放射線像変換パネルに、保護層側から管電圧80KVpのX線を照射した後、He−Neレーザー光(632.8nm)で走査して蛍光体を励起し、蛍光体層から放射される輝尽発光を受光して電気信号に変換し、これを画像再生装置によって画像として再生して表示装置上に画像を得た。このときの蛍光体層から放射される輝尽発光光量測定し、また、10mRの線量における粒状性(RM)ノイズを測定した。なお、測定器は富士写真フイルム(株)製FCR7000を使用した。
Figure 2006215050
表1から明らかなように、上層の蛍光体層のバインダー量を多くした重層蛍光体層により、発光量を低下させずに粒状性ノイズを下げることができた。

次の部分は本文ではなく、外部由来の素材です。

(* ===== verification/Pl190Facts.v ===== *)
(** * Pl190Facts: the interrupt controller keeps its priorities in order

    The priority levels a guest has entered and not left form a stack threaded
    through [prev_prio].  [pl190_wf st s] says that [st] is that stack and that the
    rest of the state is in order: in particular [prio_mask] is what the vector
    controls say.  Every access keeps it, and drives the outputs from the registers. *)

From S2P Require Import Prelude Pl190.
Local Open Scope Z_scope.

(** ** The masks of the vectors *)

Definition vector_on (c : Z) : bool := truth (Z.land c 0x20).
Definition vector_source (c : Z) : Z := Z.land c 0x1f.
Definition add_vector (mask c : Z) : Z :=
  if vector_on c then Z.lor mask (Z.shiftl 1 (vector_source c)) else mask.
(** The sources of the vectors below [i]. *)
Definition prefix_mask (ctl : list Z) (i : nat) : Z := fold_left add_vector (take i ctl) 0.

Lemma vector_source_range c : 0 <= vector_source c < 32.
Proof. unfold vector_source. change 0x1f with (2 ^ 5 - 1). rewrite land_mod by lia. apply Z.mod_pos_bound. lia. Qed.
Lemma prefix_mask_S ctl i c :
  ctl !! i = Some c → prefix_mask ctl (S i) = add_vector (prefix_mask ctl i) c.
Proof. intros H. unfold prefix_mask. by rewrite (take_S_r _ _ _ H), fold_left_app. Qed.
Lemma prefix_mask_u32 ctl i : is_u32 (prefix_mask ctl i).
Proof.
  induction i as [|i IH]; [done|].
  destruct (ctl !! i) as [c|] eqn:E.
  - rewrite (prefix_mask_S _ _ _ E). unfold add_vector. pose proof (vector_source_range c).
    case_match; auto with varsim.
  - unfold prefix_mask in *. rewrite take_ge in * by (apply lookup_ge_None in E; lia). done.
Qed.
Lemma prefix_mask_testbit ctl i n :
  Z.testbit (prefix_mask ctl i) n = true ↔
  ∃ j c, (j < i)%nat ∧ ctl !! j = Some c ∧ vector_on c = true ∧ vector_source c = n.
Proof.
  induction i as [|i IH].
  { split; [by rewrite Z.bits_0|]. intros (j & c & ? & _). lia. }
  destruct (ctl !! i) as [c|] eqn:E.
  - rewrite (prefix_mask_S _ _ _ E). unfold add_vector. pose proof (vector_source_range c).
    destruct (vector_on c) eqn:Hc.
    + rewrite Z.lor_spec, orb_true_iff, IH, testbit_bit, Z.eqb_eq by lia. split.
      * intros [(j & c' & ? & ?)| ->]; [exists j, c'; split; [lia|done]|exists i, c; eauto with lia].
      * intros (j & c' & ? & Hj & ? & ?). destruct (decide (j = i)) as [->|]; [right; congruence|].
        left. exists j, c'. split; [lia|done].
    + rewrite IH. split; intros (j & c' & ? & Hj & ? & ?).
      * exists j, c'. split; [lia|done].
      * destruct (decide (j = i)) as [->|]; [congruence|]. exists j, c'. split; [lia|done].
  - assert (prefix_mask ctl (S i) = prefix_mask ctl i) as ->.
    { unfold prefix_mask. apply lookup_ge_None in E. by rewrite !take_ge by lia. }
    rewrite IH. split; intros (j & c' & ? & Hj & ? & ?); exists j, c'; split_and!; try done; [lia|].
    destruct (decide (j = i)); [congruence|lia].
Qed.

(** ** Well-formed states *)

(** [st] are the levels entered and not left, the current one first. *)
Inductive nested (prev : list Z) : Z → list Z → Prop :=
| nested_idle : nested prev PL190_NUM_PRIO []
| nested_in (p : nat) q st :
    prev !! p = Some q → Z.of_nat p < q → nested prev q st → nested prev (Z.of_nat p) (Z.of_nat p :: st).

Record pl190_wf (st : list Z) (s : pl190_state) : Prop := {
  wf_level : is_u32 (pl_level s);
  wf_soft : is_u32 (soft_level s);
  wf_enable : is_u32 (irq_enable s);
  wf_select : is_u32 (fiq_select s);
  wf_control : length (vect_control s) = 16%nat;
  wf_addr : length (vect_addr s) = 17%nat;
  wf_masks : prio_mask s = map (prefix_mask (vect_control s)) (seq 0 17) ++ [0xffffffff];
  wf_prev : length (prev_prio s) = 17%nat;
  wf_nested : nested (prev_prio s) (priority s) st;
}.

Lemma nested_range prev p st : nested prev p st → 0 <= p <= 17.
Proof. induction 1; unfold PL190_NUM_PRIO in *; lia. Qed.
Lemma nested_hd prev p st : nested prev p st → p = hd 17 st.
Proof. by destruct 1. Qed.
Lemma nested_top prev st : nested prev 17 st → st = [].
Proof.
  inversion 1 as [|p q st' Hp Hlt Hn]; [done|]. apply nested_range in Hn. lia.
Qed.
Lemma nested_insert prev p st (i : nat) v :
  nested prev p st → Z.of_nat i < p → nested (<[i:=v]> prev) p st.
Proof.
  induction 1 as [|p q st Hp Hlt Hn IH]; intros Hi; [constructor|].
  econstructor; [|done|apply IH; lia].
  rewrite list_lookup_insert_ne by lia. done.
Qed.
Lemma nested_push prev p st (i : nat) :
  nested prev p st → length prev = 17%nat → Z.of_nat i < p →
  nested (<[i:=p]> prev) (Z.of_nat i) (Z.of_nat i :: st).
Proof.
  intros Hn Hl Hi. pose proof (nested_range _ _ _ Hn).
  econstructor; [apply list_lookup_insert_eq; lia|done|by apply nested_insert].
Qed.
Lemma nested_pop prev p st :
  nested prev p st → p < 17 → ∃ q, aread prev p = Ok q ∧ nested prev q (tail st).
Proof.
  destruct 1 as [|p q st Hp Hlt Hn]; [unfold PL190_NUM_PRIO; lia|].
  intros _. exists q. split; [by apply aread_nat|done].
Qed.

(** The mask the outputs are gated with. *)
Definition current_mask (s : pl190_state) : Z :=
  if priority s =? 17 then 0xffffffff else prefix_mask (vect_control s) (Z.to_nat (priority s)).
Definition irq_out (s : pl190_state) : bool := truth (Z.land (pl190_irq_level s) (current_mask s)).
Definition fiq_out (s : pl190_state) : bool := truth (Z.land (pl190_pending s) (fiq_select s)).
Definition pl190_lines (s : pl190_state) : irq_calls := [(0, flag (irq_out s)); (1, flag (fiq_out s))].

Lemma masks_read ctl i :
  (i < 17)%nat → aread (map (prefix_mask ctl) (seq 0 17) ++ [0xffffffff]) (Z.of_nat i) = Ok (prefix_mask ctl i).
Proof.
  intros Hi. apply aread_nat. rewrite lookup_app_l by (rewrite length_map, length_seq; lia).
  rewrite list_lookup_fmap, lookup_seq_lt by lia. done.
Qed.
Lemma drive_wf st s : pl190_wf st s → pl190_drive s = Ok (s, pl190_lines s).
Proof.
  intros W. unfold pl190_drive, pl190_update, pl190_lines, irq_out, fiq_out, current_mask.
  rewrite (wf_masks _ _ W). pose proof (nested_range _ _ _ (wf_nested _ _ W)).
  destruct (Z.eqb_spec (priority s) 17) as [->|].
  - done.
  - rewrite <- (Z2Nat.id (priority s)) at 1 by lia. by rewrite masks_read by lia.
Qed.
Lemma pending_u32 st s : pl190_wf st s → is_u32 (pl190_pending s).
Proof. destruct 1. unfold pl190_pending. auto with varsim. Qed.
Lemma irq_level_u32 st s : pl190_wf st s → is_u32 (pl190_irq_level s).
Proof.
  intros W. pose proof (pending_u32 _ _ W). pose proof (wf_enable _ _ W). pose proof (wf_select _ _ W).
  unfold pl190_irq_level. apply is_u32_ldiff; [apply is_u32_land|]; unfold is_u32 in *; lia.
Qed.

Lemma vectors_loop ctl pm :
  length ctl = 16%nat → length pm = 18%nat →
  for_upto 16 (update_vector ctl) (0, pm) = Ok (prefix_mask ctl 16, overwrite 16 (prefix_mask ctl) pm).
Proof.
  intros Hc Hp.
  apply (for_upto_spec (update_vector ctl) (λ j, (prefix_mask ctl j, overwrite j (prefix_mask ctl) pm))).
  intros j Hj. change (Z.to_nat 16) with 16%nat in Hj.
  destruct (lookup_lt_is_Some_2 ctl j ltac:(lia)) as [c Hcj]. unfold update_vector.
  rewrite awrite_nat by (rewrite overwrite_length; lia). cbn [mbind res_bind].
  rewrite overwrite_S by lia. rewrite (aread_nat _ _ _ Hcj). cbn [mbind res_bind].
  by rewrite (prefix_mask_S _ _ _ Hcj).
Qed.
Lemma update_vectors_eq s :
  length (vect_control s) = 16%nat → length (prio_mask s) = 18%nat →
  prio_mask s !! 17%nat = Some 0xffffffff →
  pl190_update_vectors s =
  pl190_drive (pl190_set_vectors s (vect_control s) (vect_addr s)
    (map (prefix_mask (vect_control s)) (seq 0 17) ++ [0xffffffff])).
Proof.
  intros Hc Hp H17. unfold pl190_update_vectors. rewrite vectors_loop by done. cbn [mbind res_bind].
  change 16 with (Z.of_nat 16). rewrite awrite_nat by (rewrite overwrite_length; lia).
  rewrite overwrite_S by lia. cbn [mbind res_bind]. do 2 f_equal.
  unfold overwrite. rewrite (drop_S _ _ _ H17). by rewrite drop_ge by lia.
Qed.

(** ** Accesses *)

Inductive pl190_op :=
| Set_irq (irq level : Z)
| Read (offset : Z)
| Write (offset val : Z)
| Reset_dev.

Definition pl190_step (op : pl190_op) (s : pl190_state) : res (Z * pl190_state * irq_calls) :=
  match op with
  | Set_irq irq level => '(s, calls) ← pl190_set_irq irq level s; Ok (0, s, calls)
  | Read offset => pl190_read offset s
  | Write offset val => '(s, calls) ← pl190_write offset val s; Ok (0, s, calls)
  | Reset_dev => '(s, calls) ← pl190_reset s; Ok (0, s, calls)
  end.

(** What the bus and the wiring guarantee of an access. *)
Definition op_ok (op : pl190_op) : Prop :=
  match op with
  | Set_irq irq _ => 0 <= irq < 32
  | Read offset => 0 <= offset < 0x1000
  | Write offset val => 0 <= offset < 0x1000 ∧ is_u32 val
  | Reset_dev => True
  end.

#[global] Instance op_ok_dec op : Decision (op_ok op).
Proof. destruct op; unfold op_ok, is_u32; apply _. Defined.

(** The accesses that abort the emulator. *)
Definition bad_op (op : pl190_op) : bool :=
  match op with
  | Read offset =>
      negb (in_window 0xfe0 0x1000 offset || in_window 0x100 0x140 offset || in_window 0x200 0x240 offset) &&
      match Z.shiftr offset 2 with 0 | 1 | 2 | 3 | 4 | 6 | 8 | 12 | 13 => false | _ => true end
  | Write offset val =>
      negb (in_window 0x100 0x140 offset || in_window 0x200 0x240 offset) &&
      match Z.shiftr offset 2 with
      | 0 | 3 | 4 | 5 | 6 | 7 | 8 | 12 | 13 => false | 0xc0 => truth val | _ => true
      end
  | _ => false
  end.

(** The first level from [i] on, [n] of them, that satisfies [P]. *)
Fixpoint first_level (P : nat → bool) (n i : nat) : nat :=
  match n with
  | O => i
  | S n => if P i then i else first_level P n (S i)
  end.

これによりS/N比の良好な放射線像変換パネルを得ることができる。

Claims (5)

  1. 輝尽性蛍光体及び結合剤を含む蛍光体層を有する放射線像変換パネルであって、
    蛍光体層が2層以上から構成され、
    蛍光体層の最上層における輝尽性蛍光体に対する結合剤量(重量)が、最上層以外の層における輝尽性蛍光体に対する結合剤量(重量)よりも多く、
    且つそれぞれ作製された蛍光体層の最上層となる蛍光体シート及び最上層以外の蛍光体層となる蛍光体シートが熱圧着により接着された、
    ことを特徴とする放射線像変換パネル。
  2. 最上層における輝尽性蛍光体に対する結合剤量(重量)が、最上層以外の層における輝尽性蛍光体に対する結合剤量(重量)よりも0.5wt%以上多いことを特徴とする請求項1に記載の放射線像変換パネル。
  3. 蛍光体層の最上層の厚みが、最上層以外の層よりも厚いことを特徴とする請求項1に記載の放射線像変換パネル。
  4. 蛍光体層の最上層の厚みが、最上層以外の層よりも薄いことを特徴とする請求項1に記載の放射線像変換パネル。
  5. 請求項1〜4のいずれか1項に記載の放射線像変換パネルを製造する放射線像変換パネルの製造方法であって、
    蛍光体層の最上層となる蛍光体シート、及び最上層以外の蛍光体層となる蛍光体シートをそれぞれ作製し、支持体上に当該シートを順番に載せ、熱圧着しながら接着することを特徴とする放射線像変換パネルの製造方法。